The house was shabby, more so in the clear morning sunlight than it had seemed the first time he had been there. But it was clean, and there were neat rag rugs on the board floors and the landlady was busy with pail and scrubbing brush. Her faded blond hair was tied up in a cloth cap to keep it off her face, and her red-knuckled hands were covered in suds.
“Good morning, Mrs. Hampson,” he said pleasantly. “Sorry to bother you again when you’re busy.” He glanced at the half-scrubbed floor of the passage. The smell of lye and vinegar reminded him of the rooms where he had grown up, of his mother kneeling just like this with a brush in her hand, her sleeves rolled high. He could have been a small boy again with bare knees and holes in his boots.
Mrs. Hampson stood up stiffly, smoothing her apron. “S’you again, is it? I dunno any more ’bout your Mr. Cole now than I did w’en yer first come. ’e were a quiet, decent sort o’ man. Always got a civil word. I dunno w’y anybody’d wanter go an’ kill ’im for.”
“Can you think back to the last few days of his life, Mrs. Hampson?” he asked patiently. “What time of the morning did he get up? Did he have breakfast? When did he go out? When did he come back? Did he have anybody call on him here?”
“Nob’dy I ever seen,” she answered, shaking her head. “Don’t encourage callers. In’t room, an’ yer never knows wot they’ll get up ter. Anyway, decent man, ’e were. If ’e ever did anythink like … natural … ’e din’t do it ’ere.”
Tellman did not think Cole’s death had had anything to do with women. He did not bother to pursue that path.
“When did he come and go during the last few days of his life, Mrs. Hampson?”

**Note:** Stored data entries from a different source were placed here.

(* ===== verification/LaunchTables.v ===== *)
(** * The tables of launch parameters and secrets

    The constraints, partial unique indexes and triggers of environment_definitions,
    environment_revisions, secrets and secret_versions (migrations/sql), as the write
    operations of LaunchParams, Secrets and OpenEnv meet them. *)

From stdpp Require Import base gmap strings list.
From S2P Require Import Prelude Platform Tx Schema Store Launch.
#[local] Open Scope Z_scope.

Definition out_of_range : string := "22003".

(** ** environment_definitions *)

(** environment_scope_kind_valid and environment_task_type_scope_valid. *)
Definition scope_kind_ok (e : EnvDefRow) : bool :=
  match ed_scope e with
  | None => true
  | Some s =>
      bool_decide (s = LaunchScopeGlobal ∧ ed_team e = None ∧ ed_task_type e = None) ||
      bool_decide (s = LaunchScopeTeam ∧ is_Some (ed_team e) ∧ ed_task_type e = None) ||
      bool_decide (s = LaunchScopeTaskType ∧ is_Some (ed_team e) ∧ is_Some (ed_task_type e))
  end.

(** The partial unique indexes environment_one_active_*_scope. *)
Definition active_conflict (a b : EnvDefRow) : bool :=
  negb (ed_deleted a) && negb (ed_deleted b) && bool_decide (ed_scope a = ed_scope b) &&
  match ed_scope a with
  | None => false
  | Some s =>
      bool_decide (s = LaunchScopeGlobal) ||
      bool_decide (s = LaunchScopeTeam ∧ ed_team a = ed_team b) ||
      bool_decide (s = LaunchScopeTaskType ∧ ed_team a = ed_team b ∧ ed_task_type a = ed_task_type b)
  end.

Definition scope_free (e : EnvDefRow) (d : DB) : bool :=
  bool_decide (map_Forall (λ k e', k = ed_id e ∨ active_conflict e e' = false) (db_envs d)).

(** FOREIGN KEY (team_id, task_type_id), not checked when a column is NULL. *)
Definition task_type_ref (team task_type : option string) (d : DB) : bool :=
  match team, task_type with Some t, Some y => type_of_team t y d | _, _ => true end.

Definition env_ok (e : EnvDefRow) : bool :=
  nonblank (ed_name e) && scope_kind_ok e && (1 <=? ed_revision e).

Definition insert_env (e : EnvDefRow) (d : DB) : result sql_error DB :=
  check (env_ok e) check_violation "environment_definitions_check"
  (check (bool_decide (db_envs d !! ed_id e = None)) unique_violation "environment_definitions_pkey"
  (check (scope_free e d) unique_violation "environment_one_active_scope"
  (check (team_ref (ed_team e) d && task_type_ref (ed_team e) (ed_task_type e) d)
         foreign_key_violation "environment_definitions_fkey"
  (Ok (with_envs (<[ed_id e := e]> (db_envs d)) d))))).

(** UPDATE environment_definitions SET f WHERE environment_id = id AND cond RETURNING. *)
Definition update_env (id : string) (cond : EnvDefRow → bool) (f : EnvDefRow → EnvDefRow) (d : DB) :
    result sql_error (DB * option EnvDefRow) :=
  match db_envs d !! id with
  | None => Ok (d, None)
  | Some e =>
      if cond e then
        let e' := f e in
        check (int4 (ed_revision e')) out_of_range "integer"
        (check (bool_decide (ed_id e' = ed_id e ∧ ed_team e' = ed_team e))
               trigger_violation "environment_definitions_immutable_team"
        (check (env_ok e') check_violation "environment_definitions_check"
        (check (scope_free e' d) unique_violation "environment_one_active_scope"
        (check (task_type_ref (ed_team e') (ed_task_type e') d)
               foreign_key_violation "environment_definitions_fkey"
        (Ok (with_envs (<[id := e']> (db_envs d)) d, Some e'))))))
      else Ok (d, None)
  end.

Lemma insert_env_ok e d d' :
  insert_env e d = Ok d' →
  db_envs d !! ed_id e = None ∧ scope_free e d = true ∧ env_ok e = true ∧
  d' = with_envs (<[ed_id e := e]> (db_envs d)) d.
Proof. unfold insert_env. intros Hi. checks_in Hi. by simplify_eq. Qed.

Lemma update_env_ok id cond f d d' o :
  update_env id cond f d = Ok (d', o) →
  (o = None ∧ d' = d) ∨
  ∃ e, db_envs d !! id = Some e ∧ cond e = true ∧ o = Some (f e) ∧ ed_id (f e) = ed_id e ∧
       env_ok (f e) = true ∧ scope_free (f e) d = true ∧
       d' = with_envs (<[id := f e]> (db_envs d)) d.
Proof.
  unfold update_env. destruct (db_envs d !! id) as [e|]; [|intros [= <- <-]; by left].
  destruct (cond e) eqn:Hc; [|intros [= <- <-]; by left].
  intros Hi. checks_in Hi. simplify_eq. right. exists e. split_and!; naive_solver.
Qed.

(** ** environment_revisions *)

Definition insert_env_revision (id : string) (revision : Z) (r : EnvRevisionRow) (d : DB) :
    result sql_error DB :=
  check ((1 <=? revision) && mem (er_scope r) [LaunchScopeGlobal; LaunchScopeTeam; LaunchScopeTaskType])
        check_violation "environment_revisions_check"
  (check (bool_decide (db_env_revisions d !! (id, revision) = None))
         unique_violation "environment_revisions_pkey"
  (check (bool_decide (is_Some (db_envs d !! id)) && task_type_ref (er_team r) (er_task_type r) d)
         foreign_key_violation "environment_revisions_fkey"
  (Ok (with_env_revisions (<[(id, revision) := r]> (db_env_revisions d)) d)))).

Lemma insert_env_revision_ok id n r d d' :
  insert_env_revision id n r d = Ok d' →
  db_env_revisions d !! (id, n) = None ∧
  d' = with_env_revisions (<[(id, n) := r]> (db_env_revisions d)) d.
Proof. unfold insert_env_revision. intros Hi. checks_in Hi. by simplify_eq. Qed.

(** ** secrets, secret_versions *)

Definition version_ok (v : option Z) : bool := match v with None => true | Some v => 1 <=? v end.

Definition env_of_team (team id : string) (d : DB) : bool :=
  match db_envs d !! id with Some e => bool_decide (ed_team e = Some team) | None => false end.

(** FOREIGN KEY (team_id, environment_id) REFERENCES environment_definitions. *)
Definition env_ref (team : option string) (id : string) (d : DB) : bool :=
  match team with Some t => env_of_team t id d | None => true end.

Definition insert_secret (s : SecretRow) (d : DB) : result sql_error DB :=
  check (nonblank (se_name s) && version_ok (se_latest_version s)) check_violation "secrets_check"
  (check (bool_decide (db_secrets d !! se_id s = None)) unique_violation "secrets_pkey"
  (check (team_ref (se_team s) d && env_ref (se_team s) (se_env s) d)
         foreign_key_violation "secrets_fkey"
  (Ok (with_secrets (<[se_id s := s]> (db_secrets d)) d)))).

(** UPDATE secrets SET f WHERE secret_id = id AND cond RETURNING. *)
Definition update_secret (id : string) (cond : SecretRow → bool) (f : SecretRow → SecretRow) (d : DB) :
    result sql_error (DB * option SecretRow) :=
  match db_secrets d !! id with
  | None => Ok (d, None)
  | Some s =>
      if cond s then
        let s' := f s in
        check (match se_latest_version s' with Some v => int4 v | None => true end)
              out_of_range "integer"
        (check (bool_decide (se_id s' = se_id s ∧ se_team s' = se_team s))
               trigger_violation "secrets_immutable_team"
        (check (nonblank (se_name s') && version_ok (se_latest_version s'))
               check_violation "secrets_check"
        (Ok (with_secrets (<[id := s']> (db_secrets d)) d, Some s'))))
      else Ok (d, None)
  end.

Definition secret_of_team (team : option string) (id : string) (d : DB) : bool :=
  match team, db_secrets d !! id with
  | None, _ => true
  | Some t, Some s => bool_decide (se_team s = Some t)
  | Some _, None => false
  end.

Definition insert_secret_version (id : string) (version : Z) (v : SecretVersionRow) (d : DB) :
    result sql_error DB :=
  check (int4 version) out_of_range "integer"
  (check ((1 <=? version) && (String.length (sv_nonce v) =? 12)%nat &&
          (String.length (sv_tag v) =? 16)%nat && nonblank (sv_key_id v) && (1 <=? sv_key_version v))
         check_violation "secret_versions_check"
  (check (bool_decide (db_secret_versions d !! (id, version) = None))
         unique_violation "secret_versions_pkey"
  (check (secret_of_team (sv_team v) id d) foreign_key_violation "secret_versions_fkey"
  (Ok (with_secret_versions (<[(id, version) := v]> (db_secret_versions d)) d))))).

Lemma insert_secret_ok s d d' :
  insert_secret s d = Ok d' →
  db_secrets d !! se_id s = None ∧ env_ref (se_team s) (se_env s) d = true ∧
  d' = with_secrets (<[se_id s := s]> (db_secrets d)) d.
Proof. unfold insert_secret. intros Hi. checks_in Hi. by simplify_eq. Qed.

Lemma update_secret_ok id cond f d d' o :
  update_secret id cond f d = Ok (d', o) →
  (o = None ∧ d' = d ∧ ∀ s, db_secrets d !! id = Some s → cond s = false) ∨
  ∃ s, db_secrets d !! id = Some s ∧ cond s = true ∧ o = Some (f s) ∧
       d' = with_secrets (<[id := f s]> (db_secrets d)) d.
Proof.
  unfold update_secret. destruct (db_secrets d !! id) as [s|]; [|intros [= <- <-]; by left].
  destruct (cond s) eqn:Hc; [|intros [= <- <-]; left; naive_solver].
  intros Hi. checks_in Hi. simplify_eq. right. by exists s.
Qed.

Lemma insert_secret_version_ok id n v d d' :
  insert_secret_version id n v d = Ok d' →
  db_secret_versions d !! (id, n) = None ∧ secret_of_team (sv_team v) id d = true ∧
  d' = with_secret_versions (<[(id, n) := v]> (db_secret_versions d)) d.
Proof. unfold insert_secret_version. intros Hi. checks_in Hi. by simplify_eq. Qed.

She thought for a moment. “Well, the last day I saw ’im, which were the Tuesday, like, ’e went out abaht seven in the mornin’. Catch them as would buy laces on their way ter work. Can’t afford ter miss ’em.” She pursed her lips. “Next lot’d be later, more nine or ten, so ’e said ter me. The lawyers start later, bein’ gents, like. An’ o’ course there’s casuals all the time.”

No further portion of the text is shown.